To run a single metric directly you can instantiate the metric class. For example, to compute BARTScore or BertScore per pair:

```py
from vero.metrics import BartScore, BertScore

with BartScore() as bs:
bart_results = [bs.evaluate(context, answer) for context, answer in zip(contexts, answers)]

with BertScore() as bert:
bert_results = [bert.evaluate(context, answer) for context, answer in zip(contexts, answers)]
```

# Test Dataset Generation

## **Overview**

- The Test Dataset Generation module creates high-quality question-answer pairs derived from your document collection. It generates challenging queries designed to reveal retrieval and reasoning failures in RAG systems, and considering edge-case user personas.
- Internally it chunks documents, clusters related chunks, and uses an LLM to produce QA items with ground-truth chunk IDs and metadata.

### **Example**

```py
from vero.test_dataset_generator import generate_and_save

# Generate 100 queries from PDFs stored in ./data/pdfs directory and save outputs in test_dataset directory
generate_and_save(
data_path='./data/pdfs/',
usecase='Vitamin chatbot catering to general users for their daily queries',
save_path_dir='test_dataset',
n_queries=100
)
```

# Report Generation

## Overview

- The Report Generation module consolidates evaluation outputs from generation, retrieval, and reranking into a final report.
- It orchestrates a stateful workflow that processes CSV results from various evaluators and synthesizes comprehensive insights and recommendations.

## Example Usage

```py
from vero.report_generation_workflow import ReportGenerator

# Initialize the report generator
report_generator = ReportGenerator()

# Generate the final report by providing:
# - Pipeline configuration JSON file
# - Generation, Retrieval, and Reranker evaluation CSV files
report_generator.generate_report(
'pipe_config_data.json',
'Generation_Scores.csv',
'Retrieval_Scores.csv',
'Reranked_Scores.csv'
)
```

# Containerised evaluation (Docker)

## Prequisites
- Install [Docker](https://docs.docker.com/get-docker/) and [Docker Compose](https://docs.docker.com/compose/install/).
- Disk spcae >= 50 GB
- CPU >= 4 cores (GPU recommended for faster metric computation)
- RAM >= 8 GB

**Step 1 - Clone the repository and switch to the deploy folder**
```bash
git clone https://github.com/vero-eval/vero-eval.git
cd vero-deploy
```

**Step 2 - Inspect example inputs**
- Open the `data/inputs` folder inside `vero-deploy`.
- Review the example CSV provided (for example `data/inputs/input.csv`) and structure your input CSV the same way. Common column names used across the project include `Context Retrieved`, `Answer`, `Question`, `Retrieved Chunk IDs`, `True Chunk IDs`, `Chunk IDs`, and `Less Relevant Chunk IDs`.

**Step-3 Configure the input filename**
- Open `config.yaml` in the `vero-deploy` directory and check the key that references the input CSV filename. Update it to point to your CSV if needed (ensure the filename you pick matches the file in `data/inputs`).

**Step-4 Set your OpenAI key in Docker Compose**
- Open `docker-compose.yaml` and set the `OPEN_AI_KEY` environment variable for the evaluation service. Example snippet:
```yaml
x-base-config: &base-config
image: crimsonceres/demo-test
environment:
- HF_HOME=/root/.cache/huggingface
- TRANSFORMERS_CACHE=/root/.cache/huggingface/transformers
- OPENAI_API_KEY=
```
You can also use environment substitution (for example `OPEN_AI_KEY=${OPEN_AI_KEY}`) and export the variable in your shell before running Docker.

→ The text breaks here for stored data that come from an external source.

(** * Ticket store and role-scoped views

    A shallow embedding of [src/hooks/useTickets.ts] (the ticket store) and of
    the view derivations of [src/pages/TicketsPage.tsx] (visibility, filter,
    sort, counts), with the properties the specification states about them.

    Conventions of the embedding:
    - a [Date] is its time value, in milliseconds since the epoch, as [Z];
    - an ISO-8601 string produced by [toISOString] is kept as the instant it
      denotes ([Iso t]); [new Date(s)] reads that instant back;
    - a property that may hold [undefined], [null] or a value is a [js A];
      a key of a [Partial<Ticket>] that may also be missing is an
      [option (js A)] or [option A];
    - an [async] function is a state transformer over the hook's state that
      ends in a settled promise, [Fulfilled v] or [Rejected e]. *)

From Stdlib Require Import String Ascii List ZArith Bool Lia.
From Stdlib Require Import Sorting.Sorted Sorting.Permutation.
Import ListNotations.

Open Scope string_scope.
Open Scope list_scope.
Open Scope Z_scope.

(* ================================================================== *)
(** ** JavaScript values *)

(** A property that holds [undefined], [null], or a value. *)
Inductive js (A : Type) : Type :=
| undefined
| null
| val (a : A).
Arguments undefined {A}.
Arguments null {A}.
Arguments val {A} a.

(** Truthiness of an optional string: [undefined], [null] and the empty
    string are falsy. *)
Definition truthy_str (v : js string) : bool :=
  match v with
  | val s => negb (s =? "")%string
  | _ => false
  end.

(** Truthiness of an optional object (a [Date], or an ISO string, which is
    never empty): only [undefined] and [null] are falsy. *)
Definition truthy {A : Type} (v : js A) : bool :=
  match v with
  | val _ => true
  | _ => false
  end.

(** [a === b] on optional strings. *)
Definition strict_eq (a b : js string) : bool :=
  match a, b with
  | undefined, undefined => true
  | null, null => true
  | val x, val y => (x =? y)%string
  | _, _ => false
  end.

(** [v || fallback] on an optional string. *)
Definition or_else (v : js string) (fallback : string) : string :=
  match v with
  | val s => if (s =? "")%string then fallback else s
  | _ => fallback
  end.

(** [arr.includes(s)] on an array of strings. *)
Definition includes (arr : list string) (s : string) : bool :=
  existsb (fun x => (x =? s)%string) arr.

(** Reading a key of a partial object: a missing key reads [undefined]. *)
Definition get {A : Type} (k : option (js A)) : js A :=
  match k with
  | Some v => v
  | None => undefined
  end.

(** A [Date] is modelled by its time value (milliseconds since the epoch).
    An Invalid Date has no time value and is no [Date] of this type; the
    [Date] objects a caller may hand to [updateTicket], valid or not, are
    the [DateObj] further down. *)
Definition Date := Z.

(** The ISO-8601 rendering of an instant, as the gateway's wire format has
    it. *)
Inductive IsoString : Type := Iso (t : Z).

(** [d.toISOString()] *)
Definition toISOString (d : Date) : IsoString := Iso d.

(** [new Date(s)] for an ISO-8601 string [s]. *)
Definition newDate (s : IsoString) : Date := match s with Iso t => t end.

(** A thrown value: an [Error] carries a [message]; other thrown values have
    none. *)
Record Err : Type := mkErr { message : js string }.

(** The [TypeError] raised by reading property [p] of [undefined]. *)
Definition TypeError_undefined (p : string) : Err :=
  mkErr (val ("Cannot read properties of undefined (reading '" ++ p ++ "')")%string).

(** [new Error(msg)] *)
Definition Error (msg : string) : Err := mkErr (val msg).

(** A settled promise. *)
Inductive Settled (A : Type) : Type :=
| Fulfilled (a : A)
| Rejected (e : Err).
Arguments Fulfilled {A} a.
Arguments Rejected {A} e.

(* ================================================================== *)
(** ** Data model *)

(** A timestamp field that one ingress path converts and another leaves in
    wire form: a [Date] object or the ISO string the gateway sent. *)
Inductive Stamp : Type :=
| OfDate (d : Date)
| OfIso (s : IsoString).

(** Modelled from the spec: the [Ticket] entity of [models/Ticket], which is
    not under src/. Section 3 lists its attributes; [new Ticket({...})] is
    taken to hold the fields it is given. The display-only profile
    projections are carried through every spread untouched and are left
    out. *)
Record Ticket : Type := mkTicket {
  id : string;
  title : string;
  description : string;
  location : string;
  priority : string;
  status : string;
  createdBy : string;
  assignedTo : js string;
  createdAt : Date;
  updatedAt : Date;
  assignedAt : js Date;
  resolvedAt : js Date;
  verifiedAt : js Stamp;
  verifiedBy : js string;
  dueDate : js Date
}.

(** Modelled from the spec: the raw record of the gateway (section 6), the
    ticket with every timestamp as an ISO-8601 string. *)
Record RawTicket : Type := mkRaw {
  raw_id : string;
  raw_title : string;
  raw_description : string;
  raw_location : string;
  raw_priority : string;
  raw_status : string;
  raw_createdBy : string;
  raw_assignedTo : js string;
  raw_createdAt : IsoString;
  raw_updatedAt : IsoString;
  raw_assignedAt : js IsoString;
  raw_resolvedAt : js IsoString;
  raw_verifiedAt : js IsoString;
  raw_verifiedBy : js string;
  raw_dueDate : js IsoString
}.

(** [Partial<Ticket>]: every key may be missing ([None]); an optional
    attribute that is present may still hold [undefined] or [null]. The
    dates it holds are valid; [UncheckedUpdates] further down is the partial
    ticket with [Date] objects of either kind. *)
Record TicketUpdates : Type := mkUpdates {
  u_id : option string;
  u_title : option string;
  u_description : option string;
  u_location : option string;
  u_priority : option string;
  u_status : option string;
  u_createdBy : option string;
  u_assignedTo : option (js string);
  u_createdAt : option Date;
  u_updatedAt : option Date;
  u_assignedAt : option (js Date);
  u_resolvedAt : option (js Date);
  u_verifiedAt : option (js Date);
  u_verifiedBy : option (js string);
  u_dueDate : option (js Date)
}.

(** The [dbUpdates] object of [updateTicket]: the keys of the updates, with
    [dueDate], [assignedAt], [resolvedAt] and [verifiedAt] in wire form. *)
Record DbUpdates : Type := mkDbUpdates {
  db_id : option string;
  db_title : option string;
  db_description : option string;
  db_location : option string;
  db_priority : option string;
  db_status : option string;
  db_createdBy : option string;
  db_assignedTo : option (js string);
  db_createdAt : option Date;
  db_updatedAt : option Date;
  db_assignedAt : option (js IsoString);
  db_resolvedAt : option (js IsoString);
  db_verifiedAt : option (js IsoString);
  db_verifiedBy : option (js string);
  db_dueDate : option (js IsoString)
}.

(** The object literal [{}] as a [Partial<Ticket>]. *)
Definition noUpdates : TicketUpdates :=
  mkUpdates None None None None None None None None None None None None None
            None None.

(** The object literal [{ status }]. *)
Definition statusUpdates (status_ : string) : TicketUpdates :=
  mkUpdates None None None None None (Some status_) None None None None
            None None None None None.

(** The session of [useAuth]: [user] and [profile] may each be [null]. *)
Record User : Type := mkUser { user_id : string }.
Record Profile : Type := mkProfile { role : string }.
Record Session : Type := mkSession {
  user : option User;
  profile : option Profile
}.

(** [user?.id] *)
Definition user_id_opt (s : Session) : js string :=
  match user s with
  | Some u => val (user_id u)
  | None => undefined
  end.

(** [profile?.role] *)
Definition role_opt (s : Session) : js string :=
  match profile s with
  | Some p => val (role p)
  | None => undefined
  end.
(** C3: after rebuildTable the index slice of the active tab (loginRows,
    bgRows or extRows) is strictly increasing and injective, holds exactly
    the indices of the items the filter accepts, in their original order,
    and row k shows the item it points at; with the cursor on row k,
    selectedLoginItem and selectedBackgroundItem return that very item of
    the unfiltered snapshot; with an empty filter there is one row per item. *)
Theorem rebuildTable_row_mapping (cursor : Z) (m : uiModel) :
  let m' := rebuildTable cursor m in
  let pick k := set_table (table.SetCursor (Z.of_nat k) (table m')) m' in
  (tab m = tabLogin ->
     row_mapping (loginMatches m) loginRow (loginItems m) (loginRows m') (table.Rows (table m'))
     /\ (forall k i, loginRows m' !! k = Some i ->
           exists it, index (loginItems m) i = Some it /\
                      selectedLoginItem (pick k) = Some (it, true))
     /\ (filter m = "" ->
           loginRows m' = seqZ 0 (slen (loginItems m)) /\
           table.Rows (table m') = map loginRow (loginItems m)))
  /\ (tab m = tabBackground ->
     row_mapping (backgroundMatches m) backgroundRow (bgItems m) (bgRows m')
       (table.Rows (table m'))
     /\ (forall k i, bgRows m' !! k = Some i ->
           exists it, index (bgItems m) i = Some it /\
                      selectedBackgroundItem (pick k) = Some (it, true))
     /\ (filter m = "" ->
           bgRows m' = seqZ 0 (slen (bgItems m)) /\
           table.Rows (table m') = map backgroundRow (bgItems m)))
  /\ (tab m = tabExtensions ->
     row_mapping (extensionsMatches m) extensionRow (extItems m) (extRows m')
       (table.Rows (table m'))
     /\ (filter m = "" ->
           extRows m' = seqZ 0 (slen (extItems m)) /\
           table.Rows (table m') = map extensionRow (extItems m))).
Proof.
  intros m' pick.
  pose proof (rebuildTable_rows cursor m) as Hrows. fold m' in Hrows.
  destruct (rebuildTable_frame cursor m) as (_ & _ & HL & HB & HE & _). fold m' in HL, HB, HE.
  split; [|split]; intros Ht.
  - destruct (rebuildTable_loginRows cursor m Ht) as (Hidx & _). fold m' in Hidx.
    unfold visibleRows in Hrows. rewrite Ht in Hrows. cbn in Hrows.
    rewrite Hrows, Hidx. split; [apply matching_row_mapping|]. split.
    + intros k i Hk.
      assert (Hin : selection_in_range (Z.of_nat k) (matching_from (loginMatches m) 0 (loginItems m))
                      (loginItems m)).
      { exists i. split; [apply index_Some; rewrite Nat2Z.id; split; [lia | exact Hk]|].
        pose proof (list_elem_of_lookup_2 _ _ _ Hk) as Hel.
        apply matching_from_bounds in Hel. lia. }
      apply (selected_in_range zeroLoginItem) in Hin as (i' & it & Hi' & Hit & Hsel).
      assert (i' = i) as ->.
      { apply index_Some in Hi' as [_ Hi']. rewrite Nat2Z.id in Hi'. congruence. }
      exists it. split; [exact Hit|].
      rewrite selectedLoginItem_eq. subst pick. cbn [table loginRows loginItems set_table].
      rewrite SetCursor_in_range, HL, Hidx; [exact Hsel|].
      rewrite Hrows, length_map, <- (matching_from_length _ _ 0).
      apply lookup_lt_Some in Hk. exact Hk.
    + intros Hf.
      destruct (matching_from_all (loginMatches m) (loginItems m) 0) as [-> ->];
        [intros it; apply empty_filter_login; exact Hf | split; reflexivity].
  - destruct (rebuildTable_bgRows cursor m Ht) as (Hidx & _). fold m' in Hidx.
    unfold visibleRows in Hrows. rewrite Ht in Hrows. cbn in Hrows.
    rewrite Hrows, Hidx. split; [apply matching_row_mapping|]. split.
    + intros k i Hk.
      assert (Hin : selection_in_range (Z.of_nat k)
                      (matching_from (backgroundMatches m) 0 (bgItems m)) (bgItems m)).
      { exists i. split; [apply index_Some; rewrite Nat2Z.id; split; [lia | exact Hk]|].
        pose proof (list_elem_of_lookup_2 _ _ _ Hk) as Hel.
        apply matching_from_bounds in Hel. lia. }
      apply (selected_in_range zeroBackgroundItem) in Hin as (i' & it & Hi' & Hit & Hsel).
      assert (i' = i) as ->.
      { apply index_Some in Hi' as [_ Hi']. rewrite Nat2Z.id in Hi'. congruence. }
      exists it. split; [exact Hit|].
      rewrite selectedBackgroundItem_eq. subst pick. cbn [table bgRows bgItems set_table].
      rewrite SetCursor_in_range, HB, Hidx; [exact Hsel|].
      rewrite Hrows, length_map, <- (matching_from_length _ _ 0).
      apply lookup_lt_Some in Hk. exact Hk.
    + intros Hf.
      destruct (matching_from_all (backgroundMatches m) (bgItems m) 0) as [-> ->];
        [intros it; apply empty_filter_background; exact Hf | split; reflexivity].
  - assert (H1 : tab m <> tabLogin) by (rewrite Ht; discriminate).
    assert (H2 : tab m <> tabBackground) by (rewrite Ht; discriminate).
    destruct (rebuildTable_extRows cursor m H1 H2) as (Hidx & _). fold m' in Hidx.
    unfold visibleRows in Hrows. rewrite Ht in Hrows. cbn in Hrows.
    rewrite Hrows, Hidx. split; [apply matching_row_mapping|].
    intros Hf.
    destruct (matching_from_all (extensionsMatches m) (extItems m) 0) as [-> ->];
      [intros it; apply empty_filter_extensions; exact Hf | split; reflexivity].
Qed.

End RowMappingOfTabs.

(** With the filter "ray" entered there is one row, and it resolves to
    Raycast, item 1 of the unfiltered list. *)
Lemma rebuildTable_row_mapping_witness :
  let m' := rebuildTable (lib := exampleLib) 0 filteredModel in
  tab filteredModel = tabLogin /\ filter filteredModel = "ray" /\
  m' = filteredModel /\
  loginRows m' = [1] /\
  table.Rows (table m') = [["Raycast"; "false"; "/Applications/Raycast.app"]] /\
  exists it, index (loginItems filteredModel) 1 = Some it /\
             selectedLoginItem (set_table (table.SetCursor (Z.of_nat 0) (table m')) m')
             = Some (it, true) /\
             li_Name it = "Raycast".
Proof.
  intros m'.
  destruct (rebuildTable_row_mapping (lib := exampleLib) 0 filteredModel) as (HL & _).
  destruct (HL eq_refl) as (_ & Hsel & _).
  split; [reflexivity|]. split; [reflexivity|]. split; [vm_compute; reflexivity|].
  split; [vm_compute; reflexivity|]. split; [vm_compute; reflexivity|].
  destruct (Hsel 0%nat 1) as (it & Hit & Hs); [vm_compute; reflexivity|].
  exists it. split; [exact Hit|]. split; [exact Hs|].
  vm_compute in Hit. injection Hit as <-. reflexivity.
Defined.

(** ** Key handling *)

Section Keys.
Context {lib : GoLib} {env : Env}.

(** C10: selectedLoginItem and selectedBackgroundItem never index out of
    bounds: they always return, and when the cursor lies outside the index
    slice or the index it maps to lies outside the items they return the
    zero item with ok = false; the x, e and d handlers then leave the model
    as it is and issue no command. *)
Theorem selected_item_total (m : uiModel) :
  (exists r, selectedLoginItem m = Some r)
  /\ (exists r, selectedBackgroundItem m = Some r)
  /\ (selection_out_of_range (table.Cursor (table m)) (loginRows m) (loginItems m) ->
        selectedLoginItem m = Some (zeroLoginItem, false)
        /\ (normalMode m -> tab m = tabLogin ->
            forall ty, Update m (teaKeyMsg (mkKey ty "x")) = Some (m, None)))
  /\ (selection_out_of_range (table.Cursor (table m)) (bgRows m) (bgItems m) ->
        selectedBackgroundItem m = Some (zeroBackgroundItem, false)
        /\ (normalMode m -> tab m = tabBackground ->
            forall ty,
              Update m (teaKeyMsg (mkKey ty "x")) = Some (m, None) /\
              Update m (teaKeyMsg (mkKey ty "e")) = Some (m, None) /\
              Update m (teaKeyMsg (mkKey ty "d")) = Some (m, None))).
Proof.
  split; [|split; [|split]].
  - rewrite selectedLoginItem_eq.
    destruct (selection_cases (table.Cursor (table m)) (loginRows m) (loginItems m)) as [H | H].
    + apply (selected_in_range zeroLoginItem) in H as (i & it & _ & _ & ->). eauto.
    + rewrite (selected_out_of_range _ _ _ _ H). eauto.
  - rewrite selectedBackgroundItem_eq.
    destruct (selection_cases (table.Cursor (table m)) (bgRows m) (bgItems m)) as [H | H].
    + apply (selected_in_range zeroBackgroundItem) in H as (i & it & _ & _ & ->). eauto.
    + rewrite (selected_out_of_range _ _ _ _ H). eauto.
  - intros H. pose proof (selected_out_of_range zeroLoginItem _ _ _ H) as Hsel.
    rewrite <- selectedLoginItem_eq in Hsel. split; [exact Hsel|].
    intros [Hc Hf] Ht ty. unfold Update, updateKey. rewrite Hc, Hf, Ht, Hsel. reflexivity.
  - intros H. pose proof (selected_out_of_range zeroBackgroundItem _ _ _ H) as Hsel.
    rewrite <- selectedBackgroundItem_eq in Hsel. split; [exact Hsel|].
    intros [Hc Hf] Ht ty. unfold Update, updateKey. rewrite Hc, Hf, Ht, Hsel.
    repeat split; reflexivity.
Qed.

**Step-5 Run the evaluation container**
- If you have a GPU available (recommended):
```bash
docker compose run evaluation-runner-gpu
```
- If you are using CPU only:
```bash
docker compose run evaluation-runner-cpu
```

>That is all required to run a containerised evaluation. Ensure `data/inputs` contains the CSV referenced in `config.yaml` and that `docker-compose.yaml` has `OPEN_AI_KEY` set before running the appropriate `docker compose run` command.